Silva (2003) faz menção de uma pesquisa realizada no Brasil, em 2003, pela empreesa de consultoria MultiFocus, a qual mostrou que 99% das crianças assistem televisão, 87% ouvem rádio e 34% usam a Internet com freqüência. As crianças de 2 a 14 anos passam em média 4 horas e 6 minutos diariamente na frente da televisão. Segundo dados da Revista do Consumidor, publicada pelo IDEC, as crianças ficam expostas, em média, anualmente, a 30 mil mensagens publicitárias veiculadas pelos meios de comunicação, inclusive a televisão. Diariamente, portanto, elas seriam atingidas por mais de oitenta mensagens.

A estimativa é de que os adultos recebem muito mais mensagens de propaganda a cada dia. Mas em contrapartida um homem adulto que habita um centro urbano recebe diariamente milhares de solicitações a sua atenção. Os anúncios sofrem a competição do noticiário, dos ruídos, da paisagem humana. É relativamente difícil para um anúncio captar e manter a atenção das pessoas no tempo suficiente para passar a mensagem publicitária.” (SILVA, 2003)

Para Tavares (2007)
Uma criança se torna consumidora a partir do momento em que começa a acompanhar seus pais durante as compras, sentada em um carrinho. A partir deste momento tem início o processo de associações das suas necessidades e desejos a produtos. No início, ainda não consegue solicitar produtos e, principalmente, marcas. Apenas os associa a bons e maus momentos. Dos dois aos três anos, gradativamente, vai solicitando produtos aos seus pais. Ainda é cedo para compreender o mundo das marcas, apenas entende produtos. Precisa de um importante interlocutor para isto, um personagem infantil. A partir dos quatro anos, ela intensifica sua identificação com personagens infantis e isto é utilizado por marcas de todos os setores. As marcas escolhem diversos tipos de personagens para servirem de interlocutores entre elas e os seus pequenos consumidores. Dos oito aos 12 anos, as crianças iniciam a compreensão do universo das marcas e vão aos poucos abandonando seus amigos, os personagens infantis.”

Dentre as estratégias mais comuns para induzir ao consumo estão: a publicidade convencional; o licenciamento de personagens do cinema, dos desenhos animados e dos quadrinhos para atrelar sua imagem ao produto; e brindes nos postos de venda – que, às vezes, exigem complemento em dinheiro. O grande desafio de aprender a pensar como crianças já foi vencido pelas empresas interessadas no mercado infantil.
De acordo com o presidente da Associação Brasileira de Embalagens, Fábio Mestriner, “Nunca um cosmético infantil conseguirá obter altos números de vendas no varejo se sua embalagem não expressar corretamente seu objeto. Antes de qualquer informação, o produto tem que expressar, já na embalagem, para quem é voltada, ela precisa falar tudo. Quando digo tudo, significa ter uma comunicação perfeita: a junção certeira da forma com a cor, da mensagem com o design”.
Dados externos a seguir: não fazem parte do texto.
(* ===== verification/Ipc.v ===== *)
(** * Ipc: the System V IPC broker (proctab.c)

    The session daemon's semaphore sets, message queues, shared segments,
    SEM_UNDO rows and parked waiters. A static array with a [used] flag is a
    list of options, one entry per slot; [free] and [memset] of a slot make it
    [None]. A queue's linked list is a list; its counters are kept beside it,
    as in the code. What the daemon learns from outside in one request or tick
    (the clocks, /proc start times, whether allocations and descriptors could
    be had) is [IpcEnv]; what it sends is appended to [bk_out]. *)

From S2P Require Import Prelude Types Cpu MemSeam.

(** ** Constants *)
Definition SEM_SET_MAX : nat := 1024.
Definition MSG_QUEUE_MAX : nat := 1024.
Definition SEM_UNDO_MAX : nat := 4096.
Definition IPC_WAITER_MAX : nat := 512.
Definition SHM_SEG_MAX : nat := 1024.
Definition SHM_ATT_TRACK : nat := 32.
Definition SHM_LOCK_USERS : nat := 64.
Definition BROKER_SEMNSEMS : Z := -100.

Definition G_IPC_CREAT : Z := 0x200.
Definition G_IPC_EXCL : Z := 0x400.
Definition G_IPC_NOWAIT : Z := 0x800.
Definition G_IPC_RMID : Z := 0.
Definition G_IPC_SET : Z := 1.
Definition G_IPC_STAT : Z := 2.
Definition G_IPC_INFO : Z := 3.
Definition G_SHM_LOCK : Z := 11.
Definition G_SHM_UNLOCK : Z := 12.
Definition G_SHM_STAT : Z := 13.
Definition G_SHM_INFO : Z := 14.
Definition G_SHM_STAT_ANY : Z := 15.
Definition G_GETPID : Z := 11.
Definition G_GETVAL : Z := 12.
Definition G_GETALL : Z := 13.
Definition G_GETNCNT : Z := 14.
Definition G_GETZCNT : Z := 15.
Definition G_SETVAL : Z := 16.
Definition G_SETALL : Z := 17.
Definition G_SEM_STAT : Z := 18.
Definition G_SEM_INFO : Z := 19.
Definition G_SEM_STAT_ANY : Z := 20.
Definition G_SEM_UNDO : Z := 0x1000.
Definition G_SEMVMX : Z := 32767.
Definition G_SEMAEM : Z := 32767.
Definition G_SEMMSL : Z := 32000.
Definition G_SEMOPM : Z := 500.
Definition G_MSG_STAT : Z := 11.
Definition G_MSG_INFO : Z := 12.
Definition G_MSG_STAT_ANY : Z := 13.
Definition G_MSG_NOERROR : Z := 0x1000.
Definition G_MSG_EXCEPT : Z := 0x2000.
Definition G_MSGMAX : Z := 8192.
Definition G_MSGMNB : Z := 16384.
Definition G_SHM_LOCKED : Z := 0x400.

Module IpcErr.
Definition EPERM : Z := 1.
Definition ENOENT : Z := 2.
Definition EINTR : Z := 4.
Definition E2BIG : Z := 7.
Definition EAGAIN : Z := 11.
Definition EEXIST : Z := 17.
Definition EFBIG : Z := 27.
Definition ENOSPC : Z := 28.
Definition ERANGE : Z := 34.
Definition ENOMSG : Z := 42.
Definition EIDRM : Z := 43.
End IpcErr.
Import IpcErr.

(** [BReq.op], the requests of this component. *)
Inductive ReqOp :=
  | REQ_SHMGET | REQ_SHMAT | REQ_SHMDT | REQ_SHMFORK | REQ_SHMCTL
  | REQ_SEMGET | REQ_SEMOP | REQ_SEMCTL | REQ_SEMEXIT
  | REQ_MSGGET | REQ_MSGSND | REQ_MSGRCV | REQ_MSGCTL.

(** ** State *)
Record GSembuf := mkSop { sem_num : Z; sem_op : Z; sem_flg : Z }.
Record Perm := mkPerm { p_mode : Z; p_uid : Z; p_gid : Z; p_cuid : Z; p_cgid : Z }.
Record SemSet := mkSet {
  ss_id : Z; ss_key : Z; ss_nsems : Z; ss_perm : Perm;
  ss_otime : Z; ss_ctime : Z; ss_val : list Z; ss_lpid : list Z; ss_cpid : Z; ss_tpid : Z
}.
Record SemUndo := mkUndo { su_pid : Z; su_start : Z; su_semid : Z; su_adj : list Z }.
Record GMsg := mkMsg { gm_type : Z; gm_size : Z; gm_data : list Z }.
Record MsgQ := mkQ {
  mq_id : Z; mq_key : Z; mq_perm : Perm; mq_stime : Z; mq_rtime : Z; mq_ctime : Z;
  mq_cbytes : Z; mq_qnum : Z; mq_qbytes : Z; mq_lspid : Z; mq_lrpid : Z; mq_cpid : Z; mq_tpid : Z;
  mq_msgs : list GMsg
}.
(** What a parked connection waits for. *)
Inductive Parked :=
  | ParkSem (sops : list GSembuf) (blk : Z)
  | ParkSnd (m : GMsg)
  | ParkRcv (msgtyp msgsz msgflg : Z).
Record Waiter := mkWaiter {
  wt_cfd : Z; wt_id : Z; wt_pid : Z; wt_start : Z; wt_seq : Z; wt_deadline : Z; wt_op : Parked
}.
Record SegAtt := mkAtt { sa_pid : Z; sa_start : Z; sa_n : Z }.
Record Seg := mkSeg {
  sg_id : Z; sg_key : Z; sg_size : Z; sg_perm : Perm; sg_cpid : Z; sg_lpid : Z;
  sg_atime : Z; sg_dtime : Z; sg_ctime : Z; sg_memfd : Z; sg_nattch : Z; sg_rmid : bool;
  sg_att : list SegAtt; sg_locked : bool; sg_lock_uid : Z
}.

(** The fields of [BResp]. *)
Record BResp := mkResp {
  r_ret : Z; r_key : Z; r_size : Z; r_nattch : Z; r_perm : Perm; r_cpid : Z; r_lpid : Z;
  r_atime : Z; r_dtime : Z; r_ctime : Z; r_info_used : Z; r_info_tot : Z; r_cbytes : Z; r_mtype : Z
}.
(** A reply on connection [o_cfd] with the bytes or values that follow it and
    the descriptor that rides along (-1: none). *)
Record Out := mkOut { o_cfd : Z; o_resp : BResp; o_payload : list Z; o_fd : Z }.

(** The fields of [BReq] and what the peer streams after it. *)
Record BReq := mkReq {
  q_op : ReqOp; q_key : Z; q_size : Z; q_id : Z; q_arg : Z; q_pid : Z; q_uid : Z; q_gid : Z;
  q_set_mode : Z; q_set_uid : Z; q_set_gid : Z; q_semnum : Z; q_val : Z; q_mtype : Z;
  q_timeout : Z; q_memlock : Z; q_ruid : Z; q_caplock : bool;
  q_sops : list GSembuf; q_vals : list Z; q_data : list Z
}.
Record IpcEnv := mkIpcEnv {
  e_time : Z;                       (* time(NULL) *)
  e_mono : Z;                       (* mono_ms() *)
  e_start : Z -> Z;                 (* proc_starttime *)
  e_mem : bool;                     (* the request's malloc or calloc succeeds *)
  e_undo_mem : Z -> Z -> bool;      (* calloc of the undo row of (pid, set) *)
  e_backing : Z                     (* shm_make_backing: a descriptor or -1 *)
}.

Record Broker := mkBroker {
  bk_sem : list (option SemSet); bk_undo : list (option SemUndo);
  bk_msq : list (option MsgQ); bk_wait : list (option Waiter); bk_seg : list (option Seg);
  bk_shmlock : list (Z * Z);        (* g_shmlock: uid, pages *)
  bk_next_sem : Z; bk_next_msq : Z; bk_next_shm : Z; bk_wait_seq : Z;
  bk_nwait : Z; bk_nundo : Z; bk_out : list Out
}.

(** ** Slots *)

(** The first slot that holds an [x] with [p x], and the first free one. *)
Fixpoint find_slot {A} (p : A -> bool) (l : list (option A)) : option (nat * A) :=
  match l with
  | [] => None
  | o :: r =>
      match o with
      | Some x => if p x then Some (O, x) else option_map (fun ix => (S (fst ix), snd ix)) (find_slot p r)
      | None => option_map (fun ix => (S (fst ix), snd ix)) (find_slot p r)
      end
  end.
Fixpoint empty_slot {A} (l : list (option A)) : option nat :=
  match l with
  | [] => None
  | None :: _ => Some O
  | Some _ :: r => option_map S (empty_slot r)
  end.
Definition used {A} (o : option A) : bool := if o then true else false.

(** Element [i] of a C array held as a list. *)
Definition at_z (l : list Z) (i : Z) : Z := nth (Z.to_nat i) l 0.
Definition put_z (l : list Z) (i v : Z) : list Z := <[Z.to_nat i := v]> l.

Definition set_sem f b := mkBroker (f (bk_sem b)) (bk_undo b) (bk_msq b) (bk_wait b) (bk_seg b) (bk_shmlock b)
  (bk_next_sem b) (bk_next_msq b) (bk_next_shm b) (bk_wait_seq b) (bk_nwait b) (bk_nundo b) (bk_out b).
Definition set_undo f dn b := mkBroker (bk_sem b) (f (bk_undo b)) (bk_msq b) (bk_wait b) (bk_seg b) (bk_shmlock b)
  (bk_next_sem b) (bk_next_msq b) (bk_next_shm b) (bk_wait_seq b) (bk_nwait b) (bk_nundo b + dn) (bk_out b).
Definition set_msq f b := mkBroker (bk_sem b) (bk_undo b) (f (bk_msq b)) (bk_wait b) (bk_seg b) (bk_shmlock b)
  (bk_next_sem b) (bk_next_msq b) (bk_next_shm b) (bk_wait_seq b) (bk_nwait b) (bk_nundo b) (bk_out b).
Definition set_wait f dn ds b := mkBroker (bk_sem b) (bk_undo b) (bk_msq b) (f (bk_wait b)) (bk_seg b) (bk_shmlock b)
  (bk_next_sem b) (bk_next_msq b) (bk_next_shm b) (bk_wait_seq b + ds) (bk_nwait b + dn) (bk_nundo b) (bk_out b).
Definition set_seg f b := mkBroker (bk_sem b) (bk_undo b) (bk_msq b) (bk_wait b) (f (bk_seg b)) (bk_shmlock b)
  (bk_next_sem b) (bk_next_msq b) (bk_next_shm b) (bk_wait_seq b) (bk_nwait b) (bk_nundo b) (bk_out b).
Definition set_shmlock f b := mkBroker (bk_sem b) (bk_undo b) (bk_msq b) (bk_wait b) (bk_seg b) (f (bk_shmlock b))
  (bk_next_sem b) (bk_next_msq b) (bk_next_shm b) (bk_wait_seq b) (bk_nwait b) (bk_nundo b) (bk_out b).
Definition set_next s m h b := mkBroker (bk_sem b) (bk_undo b) (bk_msq b) (bk_wait b) (bk_seg b) (bk_shmlock b)
  s m h (bk_wait_seq b) (bk_nwait b) (bk_nundo b) (bk_out b).
Definition send o b := mkBroker (bk_sem b) (bk_undo b) (bk_msq b) (bk_wait b) (bk_seg b) (bk_shmlock b)
  (bk_next_sem b) (bk_next_msq b) (bk_next_shm b) (bk_wait_seq b) (bk_nwait b) (bk_nundo b) (bk_out b ++ [o]).

(** [memset] of a reply, and one that only carries [ret]. *)
Definition no_perm : Perm := mkPerm 0 0 0 0 0.
Definition resp (ret : Z) : BResp := mkResp ret 0 0 0 no_perm 0 0 0 0 0 0 0 0 0.

(** ** Lookup *)
Definition sem_find (semid : Z) (b : Broker) : option (nat * SemSet) :=
  if semid <=? 0 then None else find_slot (fun s => ss_id s =? semid) (bk_sem b).
Definition msg_find (msqid : Z) (b : Broker) : option (nat * MsgQ) :=
  if msqid <=? 0 then None else find_slot (fun q => mq_id q =? msqid) (bk_msq b).
Definition shm_find (shmid : Z) (b : Broker) : option (nat * Seg) :=
  if shmid <=? 0 then None else find_slot (fun s => sg_id s =? shmid) (bk_seg b).

(** The id counters: [id = next++; if (next <= 0) next = 1], at most [n] tries
    for an id that nothing has.  The counter is a 32-bit [int]. *)
Definition bump (next : Z) : Z := if s32 (next + 1) <=? 0 then 1 else s32 (next + 1).
Fixpoint alloc_id (n : nat) (taken : Z -> bool) (next : Z) : option Z * Z :=
  match n with
  | O => (None, next)
  | S k => if (0 <? next) && negb (taken next) then (Some next, bump next)
           else alloc_id k taken (bump next)
  end.
Definition sem_alloc_id (b : Broker) : option Z * Broker :=
  let '(id, n) := alloc_id (SEM_SET_MAX * 4) (fun i => used (sem_find i b)) (bk_next_sem b) in
  (id, set_next n (bk_next_msq b) (bk_next_shm b) b).
Definition msg_alloc_id (b : Broker) : option Z * Broker :=
  let '(id, n) := alloc_id (MSG_QUEUE_MAX * 4) (fun i => used (msg_find i b)) (bk_next_msq b) in
  (id, set_next (bk_next_sem b) n (bk_next_shm b) b).
Definition shm_alloc_id (b : Broker) : option Z * Broker :=
  let '(id, n) := alloc_id (SHM_SEG_MAX * 4) (fun i => used (shm_find i b)) (bk_next_shm b) in
  (id, set_next (bk_next_sem b) (bk_next_msq b) n b).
A estratégia e os recursos de marketing, segundo a Associação Brasileira de Embalagens, que oferece maiores lucros em itens infantis são as embalagens com formato próprio para o segmento, exclusivo para esta faixa etária, sem o aproveitamento dos produtos destinados à classe adulta. O uso de personagens carismáticos, através de licenciamento ou uma marca própria, trazem aumento médio de 30% nas vendas.

No mercado infantil, o que faz a diferença é o “amor à primeira vista” – ou aquela incrível capacidade que algumas marcas têm de fazer as crianças espernearem por uma compra. Já se foi o tempo em que se considerava impossível abordar as preferência do consumidor infantil. Atualmente, através de técnicas engenhosas, atividades lúdicas são cuidadosamente desenhadas, para que, em algum momento, a criança revele seus gostos e desgostos. Nos locais freqüentados com assiduidade pelas crianças, são observadas as tendências que possam se transformar em futuros lançamentos.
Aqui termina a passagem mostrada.